Falcone asintió entusiasmado.
—La iconografía cristiano medieval está repleta de símbolos alusivos a los gemelos, al secreto de la quintaesencia emparentado con Jesucristo y su hermano o hermanos. Por eso la orden adoptó como emblema al perro y al gallo. Porque además de la simbología que he citado, el gallo pertenece al hermetismo alquímico y a su gran iniciado, Hermes Trismegisto, representado por el número tres o un triángulo, porque sólo si el gallo canta tres veces se obtiene la iniciación. Por este motivo el apóstol Pedro sólo obtuvo la verdadera revelación tras negar a Cristo tres veces antes del canto del gallo.
—¿Y el perro?
—El perro esconde la verdadera función de la orden —dijo Falcone—. Simboliza a los dioses gemelos y aparece como representación de Xólotl, una divinidad nahua gemela de Quetzalcóatl y artífice de la segunda creación de la Humanidad, como según la tradición está predestinada a serlo la descendencia de Jesucristo.
—¿Qué postura mantiene la Iglesia frente a esta orden?
—Nunca la ha condenado en público porque oficialmente no reconoce su existencia, pero resulta obvio que está fuera de su seno y tutela, e intenta combatirla para evitar escándalos que le afecten de una manera directa.
—¿Una orden para preservar secretos? —dijo Mabel sin salir de su asombro—. Nunca lo habría imaginado.
—Desde que el mundo es mundo —confirmó Falcone— han existido órdenes o sectas empeñadas en ocultar conocimientos que consideran destructivos.
—¿Dónde se esconden sus miembros?
—Nadie lo sabe, señorita. Sospecho que algunos monasterios dominicos les dan protección de manera extraoficial, pero nunca permanecen en el mismo sitio mucho tiempo por cuestiones de seguridad. Para serle sincero no creo que tengan un lugar determinado de encuentro. Se mueven de un lado para otro, se reúnen en secreto. La mayoría de sus miembros son «durmientes», llevan una vida normal y sólo actúan si la orden lo requiere. Donde ocurre un suceso extraño relacionado con la fe, puede estar seguro de que detrás está la mano de la Orden del Perro y el Gallo.

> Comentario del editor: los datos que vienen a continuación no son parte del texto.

(* ===== verification/Pipe.v ===== *)
(** * Pipes (src/src/kernel/pipe/pipe.c)

    [head] and [tail] are offsets into the buffer (the pointers minus [buffer]); the buffer has
    [capacity * sizeof(char * )] bytes and is at the address [base].  Pointers are compared as the
    64-bit addresses they are, so a large [count] makes [head + count] wrap around.  An access
    outside the buffer is [None]. *)
From S2P Require Import Prelude.

Record pipe_t := mk_pipe { base : Z; buffer : list Z; head : Z; tail : Z }.

Definition buffer_end (p : pipe_t) : Z := Z.of_nat (length (buffer p)).

(** The address of the offset [i], and the end of the buffer. *)
Definition addr (p : pipe_t) (i : Z) : Z := u64 (base p + i).
Definition end_addr (p : pipe_t) : Z := addr p (buffer_end p).

(** [at_] is the block kmalloc returns and [junk] what it holds. *)
Definition pipe_init (at_ capacity : Z) (junk : list Z) : pipe_t :=
  mk_pipe at_ (take (Z.to_nat (capacity * 8)) junk) 0 0.

(** [memcpy(pipe->head, item, count)] *)
Definition store (buf : list Z) (pos : Z) (item : list Z) (count : Z) : option (list Z) :=
  if (count <=? Z.of_nat (length item)) && (pos + count <=? Z.of_nat (length buf)) then
    Some (take (Z.to_nat pos) buf ++ take (Z.to_nat count) item ++ drop (Z.to_nat (pos + count)) buf)
  else None.

Definition pipe_write (p : pipe_t) (item : list Z) (count : Z) : option (Z * pipe_t) :=
  if end_addr p <=? addr p (head p + count) then Some (0, p)
  else
    buf ← store (buffer p) (head p) item count;
    let h := head p + count in
    let h := if end_addr p <=? addr p h then 0 else h in
    Some (count, mk_pipe (base p) buf h (tail p)).

(** The loop of [pipe_read]: [tail] does not move inside it, so the test of the loop is the
    test made before it. *)
Fixpoint read_loop (n : nat) (p : pipe_t) (read : Z) : option (option (list Z)) :=
  match n with
  | O => Some (Some [])
  | S n' =>
      c ← buffer p !! Z.to_nat (tail p + read);
      if head p <=? tail p then Some None
      else
        r ← read_loop n' p (read + 1);
        Some (option_map (cons c) r)
  end.
(* ===== verification/Fs.v ===== *)
(** * File objects (src/src/kernel/include/fs/vfs.h)

    The data the file systems share: [fs_file_t], [fs_t], [stat_t], [dirent_t], and the kernel
    objects they point to.  A pointer is a [Z], 0 is NULL, and the state maps the address of a
    live object to its contents: an access to an address that is not there is a [Fault].
    Allocated addresses are never reused, so a dangling pointer is one of those.  Buffers that
    callers pass by address live in [ubuf]. *)
From S2P Require Import Prelude CString Vec Rtc Device Pipe FatTypes.

Definition R_OK : Z := 4.
Definition W_OK : Z := 2.
Definition X_OK : Z := 1.
Definition O_RDONLY : Z := 1.
Definition O_WRONLY : Z := 2.
Definition O_RDWR : Z := 4.
Definition O_CREAT : Z := 0x200.
Definition O_DIRECTORY : Z := 0x200000.
Definition S_IFDIR : Z := 0x4000.
Definition S_IFREG : Z := 0x8000.
Definition S_IFIFO : Z := 0x1000.
Definition S_IRUSR : Z := 0x100.
Definition S_IWUSR : Z := 0x80.
Definition S_IXUSR : Z := 0x40.
Definition S_IRGRP : Z := 0x20.
Definition S_IWGRP : Z := 0x10.
Definition S_IXGRP : Z := 8.
Definition S_IROTH : Z := 4.
Definition S_IWOTH : Z := 2.
Definition S_IXOTH : Z := 1.
Definition S_IRWX : Z := 0x1ff.
Definition S_ISDIR (n : Z) : bool := Z.land n S_IFMT =? S_IFDIR.
Definition S_ISREG (n : Z) : bool := Z.land n S_IFMT =? S_IFREG.

(** [tmpfs_dirent_t]: the vector of children and two back pointers. *)
Record tmpfs_dirent := mk_dirent { d_file : Z; children : vec Z; d_parent : Z }.

(** What [private_data] points to: in a tmpfs file nothing, a block of bytes or a directory, in
    a FAT file where the file is on the disk. *)
Inductive private :=
| PNull
| PBlock (bytes : list Z)
| PDir (d : tmpfs_dirent)
| PFat (p : fat_private).

Record fs_file := mk_file {
  f_path : list Z; f_uid : Z; f_gid : Z; f_ops : Z; f_fs : Z; f_dev : Z; f_pipe : Z;
  last_access_time : Z; last_modification_time : Z; last_status_change_time : Z; creation_time : Z;
  ref_count : Z; f_mode : Z; f_length : Z; f_inode : Z; private_data : private; f_offset : Z
}.

Definition with_ref_count (n : Z) (f : fs_file) : fs_file :=
  mk_file (f_path f) (f_uid f) (f_gid f) (f_ops f) (f_fs f) (f_dev f) (f_pipe f)
    (last_access_time f) (last_modification_time f) (last_status_change_time f) (creation_time f)
    n (f_mode f) (f_length f) (f_inode f) (private_data f) (f_offset f).
Definition with_mode (m : Z) (f : fs_file) : fs_file :=
  mk_file (f_path f) (f_uid f) (f_gid f) (f_ops f) (f_fs f) (f_dev f) (f_pipe f)
    (last_access_time f) (last_modification_time f) (last_status_change_time f) (creation_time f)
    (ref_count f) m (f_length f) (f_inode f) (private_data f) (f_offset f).
Definition with_owner (uid gid : Z) (f : fs_file) : fs_file :=
  mk_file (f_path f) uid gid (f_ops f) (f_fs f) (f_dev f) (f_pipe f)
    (last_access_time f) (last_modification_time f) (last_status_change_time f) (creation_time f)
    (ref_count f) (f_mode f) (f_length f) (f_inode f) (private_data f) (f_offset f).
Definition with_data (len : Z) (p : private) (f : fs_file) : fs_file :=
  mk_file (f_path f) (f_uid f) (f_gid f) (f_ops f) (f_fs f) (f_dev f) (f_pipe f)
    (last_access_time f) (last_modification_time f) (last_status_change_time f) (creation_time f)
    (ref_count f) (f_mode f) len (f_inode f) p (f_offset f).
Definition with_offset (o : Z) (f : fs_file) : fs_file :=
  mk_file (f_path f) (f_uid f) (f_gid f) (f_ops f) (f_fs f) (f_dev f) (f_pipe f)
    (last_access_time f) (last_modification_time f) (last_status_change_time f) (creation_time f)
    (ref_count f) (f_mode f) (f_length f) (f_inode f) (private_data f) o.

Definition ISDEV (f : fs_file) : bool := S_ISCHR (f_mode f) || S_ISBLK (f_mode f).
Definition ISFIFO (f : fs_file) : bool := Z.land (f_mode f) S_IFMT =? S_IFIFO.

(** [fs_t]; [private_data] of a tmpfs mount is its root directory [fs_root], that of a FAT mount
    the boot record [fs_boot]. *)
Record fs_t := mk_fs { fs_ops_id : Z; fs_dev : Z; fs_root : Z; fs_boot : option bpb }.

Record stat_t := mk_stat {
  device_id : Z; file_serial : Z; file_mode : Z; hardlink_count : Z; user_id : Z; group_id : Z;
  device_type : Z; file_size : Z; st_atime : Z; st_mtime : Z; st_ctime : Z; st_btime : Z;
  st_block_size : Z; st_block_count : Z
}.

Record dirent_t := mk_dirent_t { d_name : list Z; d_serial : Z }.

(** A device with the contents its driver keeps and the file system mounted on it. *)
Record devobj := mk_devobj { dv : device; dv_disk : mem; dv_fs : Z }.

Record fs_state := mk_fs_state {
  files : gmap Z fs_file; fses : gmap Z fs_t; pipes : gmap Z pipe_t; devs : gmap Z devobj;
  next_ptr : Z; ubuf : mem
}.

Abbreviation FM := (M fs_state).

Definition set_files (x : gmap Z fs_file) (s : fs_state) : fs_state :=
  mk_fs_state x (fses s) (pipes s) (devs s) (next_ptr s) (ubuf s).
Definition set_fses (x : gmap Z fs_t) (s : fs_state) : fs_state :=
  mk_fs_state (files s) x (pipes s) (devs s) (next_ptr s) (ubuf s).
Definition set_pipes (x : gmap Z pipe_t) (s : fs_state) : fs_state :=
  mk_fs_state (files s) (fses s) x (devs s) (next_ptr s) (ubuf s).
Definition set_devs (x : gmap Z devobj) (s : fs_state) : fs_state :=
  mk_fs_state (files s) (fses s) (pipes s) x (next_ptr s) (ubuf s).
Definition set_ubuf (x : mem) (s : fs_state) : fs_state :=
  mk_fs_state (files s) (fses s) (pipes s) (devs s) (next_ptr s) x.

Definition get_file (p : Z) : FM fs_file := fun s => of_option (files s !! p) s.
Definition put_file (p : Z) (f : fs_file) : FM unit := modify (fun s => set_files (<[p := f]> (files s)) s).
Definition free_file (p : Z) : FM unit := _ ← get_file p; modify (fun s => set_files (delete p (files s)) s).
Definition get_fs (p : Z) : FM fs_t := fun s => of_option (fses s !! p) s.
Definition get_pipe (p : Z) : FM pipe_t := fun s => of_option (pipes s !! p) s.
Definition put_pipe (p : Z) (x : pipe_t) : FM unit := modify (fun s => set_pipes (<[p := x]> (pipes s)) s).
(** [pipe_free]: the buffer of a pipe is gone, and with it the pipe. *)
Definition pipe_free (p : Z) : FM unit := modify (fun s => set_pipes (delete p (pipes s)) s).
Definition get_dev (p : Z) : FM devobj := fun s => of_option (devs s !! p) s.

(** The address of a new object. *)
Definition kmalloc_ptr : FM Z := fun s =>
  Done (next_ptr s, mk_fs_state (files s) (fses s) (pipes s) (devs s) (next_ptr s + 1) (ubuf s)).

(** [n] bytes of the caller's buffer, and storing bytes there. *)
Definition peek (a : Z) (n : nat) (m : mem) : list Z := (fun i => m (a + Z.of_nat i)) <$> seq 0 n.
Definition poke (a : Z) (bs : list Z) (m : mem) : mem := fun x =>
  if (a <=? x) && (x <? a + Z.of_nat (length bs)) then nth (Z.to_nat (x - a)) bs 0 else m x.

(** What the environment provides: the clock chip, and the contents of memory that the kernel
    heap hands out: for the vector inside a directory object, the word where its data pointer is
    ([junk_data]), and its length and capacity ([junk_dir]). *)
Class Env := {
  cmos : Z -> Z;
  century : Z;
  junk_byte : Z -> Z;
  junk_dir : Z -> vec Z;
  junk_data : Z -> Z
}.

Section Env.
Context `{Env}.

(** [rtc_mktime(rtc_get_datetime())] *)
Definition current_time : FM Z :=
  match rtc_get_datetime cmos century with
  | Some dt => mret (rtc_mktime dt)
  | None => halt
  end.

Definition junk_bytes (from n : nat) : list Z := (fun i => junk_byte (Z.of_nat i)) <$> seq from n.

(** [krealloc] of a block of bytes: the old bytes, then whatever the heap had there. *)
Definition realloc_bytes (d : list Z) (n : nat) : list Z := take n d ++ junk_bytes (length d) (n - length d).

(** [pipe = kmalloc(sizeof(pipe_t)); pipe_init(pipe, DEFAULT_PIPE_SIZE)] *)
Definition new_pipe : FM Z :=
  p ← kmalloc_ptr;
  buffer ← kmalloc_ptr;
  put_pipe p (pipe_init buffer (PAGE_SIZE * 16) (junk_bytes 0 (Z.to_nat (PAGE_SIZE * 16 * 8))));;
  mret p.
End Env.

(** The loop that copies a name up to '/' or the terminator: the name and the rest of the path. *)
Fixpoint short_name (path : list Z) : list Z * list Z :=
  match path with
  | [] => ([], [])
  | c :: path' => if c =? 47 then ([], path) else let '(t, r) := short_name path' in (c :: t, r)
  end.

—Ha hablado de una iglesia en Nápoles... —recordó Munárriz.
—Sí. La iglesia delle Anime del Purgatorio ad Arco, un templo del siglo diecisiete, tan bonito como interesante, con presbiterio barroco, altar de mármol y trabajo de taracea, pinturas del siglo dieciocho, un museo, una magnífica estatuaria y lo principal, un hipogeo subterráneo repleto de sepulturas excavadas en la tierra, con sus calaveras visibles, donde fueron enterrados los fundadores de la orden y algunos de sus miembros más destacados.
—Una iglesia dedicada a las almas del purgatorio.
—Los fundadores de la orden no la eligieron al azar. La iglesia fue construida por la nobleza napolitana, en especial por la familia Mastrilli, que empleó parte de su fortuna en socorrer a los pobres y procurarles un entierro digno. —Falcone hizo una pausa y contempló satisfecho que sus interlocutores le seguían con atención—. Los miembros de la orden son conscientes de su desobediencia a la Iglesia —prosiguió—, pero creen en el perdón divino porque actúan a favor de la fe y luchan contra todos sus enemigos. Por eso piensan que al morir viajarán al purgatorio, el lugar que acoge a los justos que abandonan este mundo con alguna mácula, y que del limbo serán rescatados por la mano de Dios. La única justicia que reconocen.
—Señor Falcone —dijo Mabel incisiva—, ¿cómo sabe todo esto?
—Soy historiador y he invertido muchos años en seguir los movimientos de la Orden del Perro y el Gallo. Y a ustedes —contraatacó— ¿qué les mueve a investigar?
—Escribía un artículo sobre muertos sin identificar y se cruzó en mi camino este cadáver en la playa del Bogatell —contestó Mabel.
—Ya... —musitó Falcone—. ¿Y a usted, inspector?
—Voy de comparsa —sonrió.
—¿Alguna pregunta más?
—No —respondió Mabel recogiendo las fotografías de la mesa.
—Entonces demos por terminada la reunión —concluyó Falcone—. Espero haberles sido de ayuda. Mi chófer les dejará donde le indiquen.
Impulsó las ruedas de la silla y se colocó frente a la galería acristalada del jardín para observarles mientras subían al Chrysler. El hombre del terno abrió la verja y el automóvil arrancó.
Falcone retiró la frazada que le cubría las piernas, se levantó y caminó hacia la mesa de despacho. Abrió uno de los cajones y cogió dos carpetas con el sello de Confidenziale impreso en la portada, bajo el escudo de la tiara y las llaves de san Pedro, dos expedientes elaborados por el Servicio de Información del Vaticano sobre las actividades de Mabel Santamaría, periodista de la sección de sucesos del diario La Vanguardia, y el inspector Sebastián Munárriz, adscrito a la Unidad de Inteligencia Criminal de Barcelona de la Comisaría General de Policía Judicial. Hizo varias anotaciones y los dejó encima de la mesa. Se quitó la peluca, la barba, las cejas y el bigote postizos, los metió en una bolsa y la anudó.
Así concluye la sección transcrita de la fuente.